(Beginning of GIVEN DATA)

(** Sending on a closed channel panics. *)
Definition sendSignal (f : dispatcher -> dispatcher) (s : Service) : Service :=
  if closed s then mkService (disp s) (metricStore s) (userClientStore s) (utility s) (closed s) true (sends s) else set_disp (f (disp s)) s.
Definition data_arrived (d : dispatcher) : dispatcher := mkDispatcher (lastDispatch d) (isDispatchScheduled d) (timers d) true (signalDispatch d).
Definition dispatch_now (d : dispatcher) : dispatcher := mkDispatcher (lastDispatch d) (isDispatchScheduled d) (timers d) (signalDataArrived d) true.

Definition scheduleDispatch (now : Z) (s : Service) : Service :=
  let waitTime := throttleDuration - (now - lastDispatch (disp s)) in
  if waitTime <=? 0 then sendSignal dispatch_now s
  else let d := disp s in set_disp (mkDispatcher (lastDispatch d) true (timers d ++ [now + waitTime]) (signalDataArrived d) (signalDispatch d)) s.

(** The oldest are dropped when the store is full. *)
Definition make_place (store : list Metric) : list Metric :=
  if (maxStorageSize <=? length store)%nat then drop (length store - maxStorageSize + 1) store else store.

Definition addMetrics (metric : list Metric) (s : Service) : Service :=
  let s := set_store (make_place (metricStore s) ++ metric) s in
  if closed s then s else sendSignal data_arrived s.

Definition has_clients (s : Service) : bool := (0 <? size (userClientStore s))%nat.
Definition addMetricsIfClients (metric : list Metric) (s : Service) : Service := if has_clients s then addMetrics metric s else s.

Definition AddDistinctMetrics (now : Z) (errType : DistinctionMetricTypeEnum) (metrics : list Metric) (s : Service) : Service :=
  let '(u, metrics) := generateDistinctMetrics now errType metrics (utility s) in addMetricsIfClients metrics (set_utility u s).

Definition AddTimeLimitedMetric (now : Z) (metricType : DistinctionMetricTypeEnum) (metric : Metric) (s : Service) : Service :=
  match checkAndUpdateLastSentMap now metricType (utility s) with
  | (u, true) => addMetricsIfClients [metric] (set_utility u s)
  | (u, false) => set_utility u s
  end.

Definition GetEmailClient (s : Service) : string := getEmailClientUserAgent (utility s).

Definition RegisterUserClient (userID userPlan : string) (s : Service) : Service :=
  sendSignal data_arrived (set_utility (setUserPlan userPlan (utility s)) (set_clients ({[userID]} ∪ userClientStore s) s)).
Definition DeregisterUserClient (userID : string) (s : Service) : Service := set_clients (userClientStore s ∖ {[userID]}) s.

Definition haveMetricsAndClients (s : Service) : bool := (0 <? length (metricStore s))%nat && has_clients s.

(** The first client, in the order the map is ranged over, whose user allows it; an error of sending is logged. *)
Definition dispatchViaClient (now : Z) (order : list string) (isTelemetryEnabled : string -> bool) (metricsToSend : list Metric) (s : Service) : Service * bool :=
  match find_first isTelemetryEnabled order with
  | Some u =>
      let d := disp s in
      (mkService (mkDispatcher now (isDispatchScheduled d) (timers d) (signalDataArrived d) (signalDispatch d)) (metricStore s) (userClientStore s) (utility s)
         (closed s) (crashed s) ((now, u, metricsToSend) :: sends s), true)
  | None => (s, false)
  end.

Definition dispatchData (now : Z) (order : list string) (isTelemetryEnabled : string -> bool) (s : Service) : Service :=
  let d := disp s in
  let s := set_disp (mkDispatcher (lastDispatch d) false (timers d) (signalDataArrived d) (signalDispatch d)) s in
  if negb (haveMetricsAndClients s) then s
  else
    let metricsToSend := take maxBatchSize (metricStore s) in
    let remaining := drop maxBatchSize (metricStore s) in
    match dispatchViaClient now order isTelemetryEnabled metricsToSend (set_store remaining s) with
    | (s, enabled) => if (0 <? length remaining)%nat && enabled then scheduleDispatch now s else s
    end.

(** The turn of the loop that receives the arrival of data. *)
Definition on_data_arrived (now : Z) (s : Service) : Service :=
  if isDispatchScheduled (disp s) then s
  else if now - lastDispatch (disp s) <=? throttleDuration then scheduleDispatch now s
  else sendSignal dispatch_now s.

Definition sendHeartbeat (now : Z) (s : Service) : option Service :=
  m ← generateHeartbeatUserMetric now (utility s);
  let s := addMetricsIfClients [m] s in
  Some (set_utility (set_heartbeat resetHeartbeatData (utility s)) s).

Definition Stop (s : Service) : Service := mkService (disp s) (metricStore s) (userClientStore s) (utility s) true (crashed s) (sends s).

(** Signals and timers taken. *)
Definition take_data (d : dispatcher) : dispatcher := mkDispatcher (lastDispatch d) (isDispatchScheduled d) (timers d) false (signalDispatch d).
Definition take_dispatch (d : dispatcher) : dispatcher := mkDispatcher (lastDispatch d) (isDispatchScheduled d) (timers d) (signalDataArrived d) false.
Definition take_timer (k : nat) (d : dispatcher) : dispatcher := mkDispatcher (lastDispatch d) (isDispatchScheduled d) (delete k (timers d)) (signalDataArrived d) (signalDispatch d).

Inductive input : Type :=
| InAdd (ms : list Metric) | InDistinct (t : DistinctionMetricTypeEnum) (ms : list Metric) | InTimeLimited (t : DistinctionMetricTypeEnum) (m : Metric)
| InRegister (userID userPlan : string) | InDeregister (userID : string) | InHeartbeat | InStop
| LoopData | LoopDispatch (order : list string) (isTelemetryEnabled : string -> bool) | TimerFires (k : nat).

(** [None]: it cannot happen now. The loop has ended when the service is stopped; a timer that is due may
    still send. *)
Definition step (now : Z) (i : input) (s : Service) : option Service :=
  match i with
  | InAdd ms => Some (addMetrics ms s)
  | InDistinct t ms => Some (AddDistinctMetrics now t ms s)
  | InTimeLimited t m => Some (AddTimeLimitedMetric now t m s)
  | InRegister u p => Some (RegisterUserClient u p s)
  | InDeregister u => Some (DeregisterUserClient u s)
  | InHeartbeat => sendHeartbeat now s
  | InStop => if closed s then None else Some (Stop s)
  | LoopData => if signalDataArrived (disp s) && negb (closed s) then Some (on_data_arrived now (set_disp (take_data (disp s)) s)) else None
  | LoopDispatch order enabled =>
      if signalDispatch (disp s) && negb (closed s) && bool_decide (order ≡ₚ elements (userClientStore s))
      then Some (dispatchData now order enabled (set_disp (take_dispatch (disp s)) s)) else None
  | TimerFires k =>
      due ← timers (disp s) !! k;
      if due <=? now then Some (sendSignal dispatch_now (set_disp (take_timer k (disp s)) s)) else None
  end.

(** A run: inputs with the times they happen at. *)
Fixpoint run (t : Z) (is_ : list (Z * input)) (s : Service) : option (Z * Service) :=
  match is_ with
  | [] => Some (t, s)
  | (now, i) :: is_ => if t <=? now then s' ← step now i s; run now is_ s' else None
  end.

(** ** The cache of metrics, and metrics of other packages *)

(** [encode_metrics] and [decode_metrics] are the JSON of the metrics without [ShouldCache]; the second decodes into
    a list that is there already. *)
Class MetricCodec : Type := {
  encode_metrics : list Metric -> string;
  decode_metrics : list Metric -> string -> list Metric * option err
}.

Definition should_cache (b : bool) (m : Metric) : Metric := mkMetric (m_Name m) (m_Version m) (m_Timestamp m) (m_Data m) b.

(** The file of the cache, [None] when it is not there or cannot be opened. *)
Definition readCacheFile `{MC : MetricCodec} (file : option string) (metricStore : list Metric) : list Metric :=
  match file with None => metricStore | Some text => should_cache true <$> (decode_metrics metricStore text).1 end.
Definition writeCacheFile `{MC : MetricCodec} (can_create : bool) (file : option string) (metricStore : list Metric) : option string :=
  if can_create then Some (encode_metrics (Prelude.Filter metricStore m_ShouldCache)) else file.

(** Values of no particular type. *)
Inductive any : Type := AnyString (s : string) | AnyInt (z : Z) | AnyInt64 (z : Z) | AnyData (d : metric_data).

Definition VerifyAndParseGenericMetrics (metric : gmap string any) : option Metric :=
  match metric !! "Name", metric !! "Version", metric !! "Timestamp", metric !! "Data" with
  | Some (AnyString name), Some (AnyInt version), Some (AnyInt64 timestamp), Some data =>
      Some (mkMetric name version timestamp (match data with AnyData d => d | AnyString s => OtherData s | AnyInt z | AnyInt64 z => OtherData (pretty z) end) false)
  | _, _, _, _ => None
  end.

Definition adapter_AddMetrics (metrics : list (gmap string any)) (s : Service) : Service :=
  let typedMetrics := omap VerifyAndParseGenericMetrics metrics in
  if (0 <? length typedMetrics)%nat then addMetrics typedMetrics s else s.
Definition adapter_AddDistinctMetrics (now : Z) (errType : any) (metrics : list (gmap string any)) (s : Service) : Service :=
  match errType with
  | AnyInt z =>
      let typedMetrics := omap VerifyAndParseGenericMetrics metrics in
      if (0 <? length typedMetrics)%nat then
        match metric_type_of (Z.to_nat z) with
        | Some t => if 0 <=? z then AddDistinctMetrics now t typedMetrics s else s
        | None => s
        end
      else s
  | _ => s
  end.

(** ** Sends are spaced *)

Lemma throttle_pos : 0 < throttleDuration.
Proof. reflexivity. Qed.

(** What waits: at most a timer or a signal, neither before the time. *)
Definition spaced (clock : Z) (s : Service) : Prop :=
  let d := disp s in
  (signalDispatch d = true -> timers d = [] /\ lastDispatch d + throttleDuration <= clock) /\
  (timers d = [] \/ (isDispatchScheduled d = true /\ timers d = [lastDispatch d + throttleDuration])) /\
  lastDispatch d <= clock /\
  (forall a, sends s !! 0%nat = Some a -> a.1.1 = lastDispatch d) /\
  (forall i a b, sends s !! i = Some a -> sends s !! S i = Some b -> b.1.1 + throttleDuration <= a.1.1).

(End of GIVEN DATA)

→ TRY IT
What lines above contain the string "signalDispatch"? Copy all of them.

→ ANSWER SPACE
Definition data_arrived (d : dispatcher) : dispatcher := mkDispatcher (lastDispatch d) (isDispatchScheduled d) (timers d) true (signalDispatch d).
  else let d := disp s in set_disp (mkDispatcher (lastDispatch d) true (timers d ++ [now + waitTime]) (signalDataArrived d) (signalDispatch d)) s.
      (mkService (mkDispatcher now (isDispatchScheduled d) (timers d) (signalDataArrived d) (signalDispatch d)) (metricStore s) (userClientStore s) (utility s)
  let s := set_disp (mkDispatcher (lastDispatch d) false (timers d) (signalDataArrived d) (signalDispatch d)) s in
Definition take_data (d : dispatcher) : dispatcher := mkDispatcher (lastDispatch d) (isDispatchScheduled d) (timers d) false (signalDispatch d).
Definition take_timer (k : nat) (d : dispatcher) : dispatcher := mkDispatcher (lastDispatch d) (isDispatchScheduled d) (delete k (timers d)) (signalDataArrived d) (signalDispatch d).
      if signalDispatch (disp s) && negb (closed s) && bool_decide (order ≡ₚ elements (userClientStore s))
  (signalDispatch d = true -> timers d = [] /\ lastDispatch d + throttleDuration <= clock) /\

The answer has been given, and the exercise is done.